Call upon your creativity when it comes to attack patterns. As much as you may not like to admit it, you know that somewhere within your charred black heart is a sense of creativity. It’s what got you this far, even if you don’t like thinking of it in quite those terms (“insidious plans” is the way you refer to it, I believe). However, all of those innovative juices of yours will be in vain if you don’t take a moment to plan such essential tactics as your plan of attack.

Real-life example: After one month, your employees will have figured out your general schedule. Shake things up by coming in a couple of minutes early, or by moving a meeting from the afternoon to the morning. Also, they’ll know by the first week how you butter them up to get them to take on a crappy task that you don’t feel like doing. Assign it via e-mail so they can’t pull the old “oh, hi Jeff, I’m just working on this other thing here. Want to see my progress so far?”

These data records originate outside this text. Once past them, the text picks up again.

(** * Ambient 3D scenes of the five landing-page skins

    A shallow embedding of the react-three-fiber scene components of the
    repository (Design1 .. Design5): the per-frame [useFrame] callbacks of
    every animated component, the particle-field position buffer and the five
    scene descriptions.

    Numbers.  A JavaScript [number] is modelled as [NaN] or an exact rational:
    arithmetic is exact (IEEE rounding, signed zeros and infinities are not
    modelled, nor is the rounding of a store into a [Float32Array]) and
    [NaN] propagates through every operation as in IEEE 754.  Where rounding
    decides a statement, the accumulation of [rotation.y] is taken on the
    doubles of the machine, in the module [Binary64].
    [Math.sin] and [Math.random] are supplied by the host: they are the
    section variables [sin] and [random] below.

    Objects.  Every component keeps a ref to one three.js object; the
    callback passed to [useFrame] mutates the [rotation] and [position] of
    that object in place.  Here the object is a record and the callback is a
    function from the elapsed time and the object to the updated object.  The
    [<Float>] wrapper of drei animates a group of its own, around the mesh, and
    never touches the mesh; it is not part of this development. *)

From Stdlib Require Import QArith Qround Qabs Lqa Lia ZArith List String.
From stdpp Require Import base list.
From Stdlib Require Import Ascii.
From Stdlib Require Import PrimFloat.

#[local] Set Warnings "-inexact-float".
Import ListNotations.
(** For ann the later of two rows of her organization is returned, and not
    a later one that is inactive. *)
Lemma returned_setting_is_best_candidate_witness :
  ∃ row, row ∈ [inactive_organization_row; organization_row; global_row;
                newer_organization_row]
         ∧ payload row = PStr "navy" ∧ is_active row = true
         ∧ (updated_at organization_row ≤ updated_at row)%Z.
Proof.
  destruct (returned_setting_is_best_candidate (theme_request (Some "oid-ann"))
              (tables [ann] [] [inactive_organization_row; organization_row;
                                global_row; newer_organization_row])
              {| logged := [];
                 audited := [ {| audit_action := "resolve";
                                 audit_resource := "settings_v4";
                                 audit_resource_id := "s-5";
                                 audit_details := "Resolved setting 'theme' from Organization" |} ] |}
              {| resp_key := "theme"; resolved_payload := PStr "navy";
                 resolved_from := "Organization"; resp_specificity := 2;
                 found := true |} eq_refl)
    as (org & dom & env & aud & row & Hin & _ & Hact & _ & _ & _ & _ & _ & _ & Hr & _).
  exists row. split; [exact Hin|]. split; [|split; [exact Hact|]].
  - injection Hr as Hp _ _. symmetry. exact Hp.
  - injection Hr as Hp _ _.
    assert (Hrow : row = newer_organization_row).
    { apply list_elem_of_In in Hin. simpl in Hin.
      destruct Hin as [<-|[<-|[<-|[<-|[]]]]]; try discriminate Hp; try discriminate Hact.
      reflexivity. }
    rewrite Hrow. vm_compute. discriminate.
Defined.

Lemma resolve_body_frame req db fx :
  resolve_body req db fx
  = ({| logged := (logged fx
                   ++ logged (resolve_body req db {| logged := []; audited := [] |}).1)%list;
        audited := (audited fx
                    ++ audited (resolve_body req db {| logged := []; audited := [] |}).1)%list |},
     (resolve_body req db {| logged := []; audited := [] |}).2).
Proof.
  destruct fx as [l a].
  unfold resolve_body, bind, try_except, execute, ret, raise,
    construct, SettingsResolveResponse_init, log, create_audit_log.
  repeat (case_match; simplify_eq; try done); simpl;
    unfold ret, raise in *; simplify_eq; simpl;
    rewrite ?app_nil_r, <- ?app_assoc; try done.
Qed.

Consider that the traps in your lair may pose a threat to you as well. Any great villain knows of the legendary Bowser, king of all Koopas, who continues to chase Mario and Peach in every Mario title despite the fact he fell into his own moat of flame in the original Super Mario Bros. Sure, he’s a legend … but a smarter guy might have designed that axe that drops the bridge to be slightly less easy to access, no?

Real-life example: With the exception of people who are really into technology, managers tend to be pretty slow on the uptake when it comes to the proper way to use social networks. If you say “I’m going to a lunch meeting” but you’re really going to have a nooner with your significant other (or, worse, hookup buddy), don’t advertise it on Facebook and don’t post photos. Your employees are watching.

For bosses of unusual size: do not build platforms that allow direct access to your face. Although it seems clear as day to me, bosses of unusually large stature seem unphased by the fact that their greatest strength is also their greatest weakness: when you fall, you fall hard. Of course, planning not to fall at all seems like a fine solution, and while the attitude is there, the follow-through on this plan is sadly lacking.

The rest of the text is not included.